Deux semaines de campagne électorale
Avec ce nouveau code électoral, bien des choses vont changer. Il s’agit notamment de la durée de la campagne électorale qui passe de 20 à 14 jours. Ce qui a été une proposition faite par l’opposition et les non-alignés. Le casier judiciaire sera exigé aux futurs élus, une fois l’élection terminée. D’ailleurs, l’élu qui ne pourra pas produire cette pièce sera déchu de son mandat et remplacé par son suppléant dans le respect de la parité. Le scrutin au sein des villes sera simplifié avec « l’émergence d’une majorité qualifiée » et une pluralité dans les assemblées. D’ailleurs, le ministre de l’Intérieur Abdoulaye Daouda Diallo a rappelé que la moitié des élus des conseils de ville a toujours été choisie sur une base majoritaire, alors qu’il n’y a jamais eu de liste majoritaire de ville. Et dans les cinq villes que sont Dakar, Pikine, Guédiawaye, Rufisque et Thiès, les conseillers proviendront des communes.
Djibril War, président de la commission des lois : « Une loi qui vient à son heure »

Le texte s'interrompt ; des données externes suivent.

Lemma medical_loop_returns (items : list Item) (results out : list SourceRecord) :
  medical_loop items results = Return out ->
  exists records,
    out = (results ++ records)%list /\
    Forall2 (fun item record => medical_record item = Return record) items records.
Proof.
  revert results. induction items as [|item items IH]; intros results; cbn [medical_loop].
  - intros E; injection E as <-. exists []. split; [now rewrite app_nil_r | constructor].
  - destruct (medical_record item) as [record|e] eqn:R; cbn [bind]; [|discriminate].
    intros E. destruct (IH _ E) as (records & -> & F).
    exists (record :: records). split; [now rewrite <- app_assoc | now constructor].
Qed.

Lemma medical_loop_raises (items : list Item) (results : list SourceRecord)
    (item : Item) (e : Exn) :
  In item items -> medical_record item = Raise e ->
  exists e', medical_loop items results = Raise e'.
Proof.
  intros Hin R. revert results.
  induction items as [|x items IH]; intros results; [destruct Hin|].
  cbn [medical_loop]. destruct Hin as [->|Hin].
  - rewrite R. now exists e.
  - destruct (medical_record x); cbn [bind]; [now apply IH | eauto].
Qed.

Lemma medical_record_fields (item : Item) (title link snippet : string) (score : Q) :
  medical_record item = Return (title, link, snippet, score) ->
  lookup "title" item = Some title /\ lookup "link" item = Some link /\
  lookup "snippet" item = Some snippet /\
  compute_trust_score link snippet = Return score.
Proof.
  unfold medical_record, getitem.
  destruct (lookup "title" item) as [t|]; cbn [bind]; [|discriminate].
  destruct (lookup "link" item) as [l|]; cbn [bind]; [|discriminate].
  destruct (lookup "snippet" item) as [s|]; cbn [bind]; [|discriminate].
  destruct (compute_trust_score l s) as [v|] eqn:E; cbn [bind]; [|discriminate].
  intros R. injection R as <- <- <- <-. now rewrite E.
Qed.

(** What [get_medical_snippets] returns when nothing raises. *)
Lemma get_medical_snippets_success (w : World) (query : string) (n : Z)
    (response : Response) (items : list Item) :
  requests_get w SEARCH_URL (medical_params w query n) = Return response ->
  raise_for_status response = Return tt ->
  json response = Return (Some items) ->
  fst (get_medical_snippets w query n) =
  match medical_loop (sort nhs_first items) [] with
  | Return results => results
  | Raise _ => []
  end.
Proof.
  intros Eget Estatus Ejson. unfold get_medical_snippets. cbn [fst].
  rewrite Eget. cbn [bind]. rewrite Estatus. cbn [bind]. rewrite Ejson. reflexivity.
Qed.

End MedicalMore.

(** X10.  When the medical search call fails (the transport raises, the
    status is a 4xx or 5xx one, or the body is no JSON object),
    [get_medical_snippets] returns the empty list, after its one call. *)
Theorem medical_failure_gives_nothing `{Urllib.Internals}
    (w : World) (query : string) (n : Z) :
  search_fails (requests_get w SEARCH_URL (medical_params w query n)) ->
  get_medical_snippets w query n = ([], [SearchCall SEARCH_URL (medical_params w query n)]).
Proof.
  intros F. unfold get_medical_snippets. f_equal.
  inversion F as [e E|response Hstatus E|response Hbody E]; cbn [bind].
  - reflexivity.
  - unfold raise_for_status.
    destruct (Z.leb_spec 400 (status_code response)); [|lia].
    destruct (Z.ltb_spec (status_code response) 600); [|lia].
    reflexivity.
  - destruct (raise_for_status response); cbn [bind]; [|reflexivity].
    unfold json. now rewrite Hbody.
Qed.

(** X10, witness: the service answers 503. *)
Lemma medical_failure_gives_nothing_witness :
  fst (@get_medical_snippets Urllib.lenient
         (Sample.world
            (fun _ => Return {| status_code := 503;
                                body := JsonObject (Some [Sample.nhs]) |})
            Sample.answer)
         "sore throat" 5)
  = [].
Proof.
  refine (f_equal fst (@medical_failure_gives_nothing Urllib.lenient _ "sore throat" 5%Z _)).
  apply status_failure. cbn [status_code]. lia.
Defined.

(** X11.  The medical result is all or nothing: one item of the response
    that cannot be turned into a record (a key is missing, or [urlparse]
    rejects its link) empties the whole result, wherever the item stands. *)
Theorem one_bad_item_empties_result `{Urllib.Internals}
    (w : World) (query : string) (n : Z) (response : Response)
    (items : list Item) (item : Item) (e : Exn) :
  requests_get w SEARCH_URL (medical_params w query n) = Return response ->
  raise_for_status response = Return tt ->
  json response = Return (Some items) ->
  In item items -> medical_record item = Raise e ->
  fst (get_medical_snippets w query n) = [].
Proof.
  intros Eget Estatus Ejson Hin R.
  rewrite (get_medical_snippets_success _ _ _ _ _ Eget Estatus Ejson).
  apply (proj2 (sort_In nhs_first item items)) in Hin.
  destruct (medical_loop_raises _ [] _ _ Hin R) as [e' ->]. reflexivity.
Qed.

(** X11, witness: the last of three items has no snippet. *)
Lemma one_bad_item_empties_result_witness :
  fst (@get_medical_snippets Urllib.lenient
         (Sample.world (fun _ => Sample.ok [Sample.nhs; Sample.nih; Sample.bare])
                       Sample.answer)
         "sore throat" 5)
  = [].
Proof.
  apply (@one_bad_item_empties_result Urllib.lenient _ "sore throat" 5%Z
           {| status_code := 200;
              body := JsonObject (Some [Sample.nhs; Sample.nih; Sample.bare]) |}
           [Sample.nhs; Sample.nih; Sample.bare] Sample.bare (KeyError "snippet")).
  - reflexivity.
  - reflexivity.
  - reflexivity.
  - cbn [In]. tauto.
  - reflexivity.
Defined.

(** X12.  Ranking with any number of items from nhs.uk: when every item
    of the response gives a record, the result holds the records of the
    items whose link contains nhs.uk, in the order of the response, and
    then the records of the other items, in the order of the response. *)
Theorem nhs_items_first_others_in_order `{Urllib.Internals}
    (w : World) (query : string) (n : Z) (response : Response)
    (items : list Item) (records : list SourceRecord) :
  requests_get w SEARCH_URL (medical_params w query n) = Return response ->
  raise_for_status response = Return tt ->
  json response = Return (Some items) ->
  Forall2 (fun item record => medical_record item = Return record)
    (filter (fun x => contains "nhs.uk" (get x "link" EmptyString)) items
     ++ filter (fun x => negb (contains "nhs.uk" (get x "link" EmptyString))) items)
    records ->
  fst (get_medical_snippets w query n) = records.
Proof.
  intros Eget Estatus Ejson F.
  rewrite (get_medical_snippets_success _ _ _ _ _ Eget Estatus Ejson).
  rewrite sort_nhs_partition, (medical_loop_records _ _ [] F). reflexivity.
Qed.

« C’est une loi qui vient à son heure. Vous avez suivi les commentaires de l’Acte 3 de la décentralisation, un acte révolutionnaire, en ce qu’il introduira de profonds bouleversements dans le quotidien des élus et des administrés, de quelques bords que ce soit, avec ses actes majeurs comme la suppression des régions par la communalisation intégrale. Depuis des mois, vous avez entendu dire, par certaines personnes, que la majorité n’est pas prête pour aller aux élections. Tantôt on accélère pour qu’on puisse sortir des élections et nous consacrer à l’essentiel, il y a des voix qui s’élèvent. Finalement, on ne comprend pas. Ce qu’on doit retenir de cette loi, c’est l’esprit avec la prise en compte des aspirations profondes des populations surtout celles qui sont les plus reculées ».
Modou Diagne Dada : « Mon groupe ne tentera aucun recours »
Même si l’opposition éprouvait une certaine gêne de voir un nouveau code proposé à moins de six mois du prochain scrutin, aucun recours n’est envisagé. Du moins, c’est ce qu’a laissé entendre le président du groupe parlementaire libéral Modou Diagne Fada. « Mon groupe ne tentera aucun recours pour vous donner le prétexte à vous et à vos alliés de reporter, à nouveau, les élections locales. Nous tenons à ce que les élections se déroulent à date échue », a clairement indiqué le président du groupe parlementaire libéral. Cette loi ne sera donc contestée ni au Conseil constitutionnel encore moins à la Cedeao. Modou Diagne Fada a même magnifié « certaines bonnes mesures » prises avec cette loi à savoir le décalage de la date de dépôt des dossiers pour le 29 avril, l’exigence du casier judiciaire aux élus après les élections, de même que le renforcement de la proportionnelle sur la liste départementale.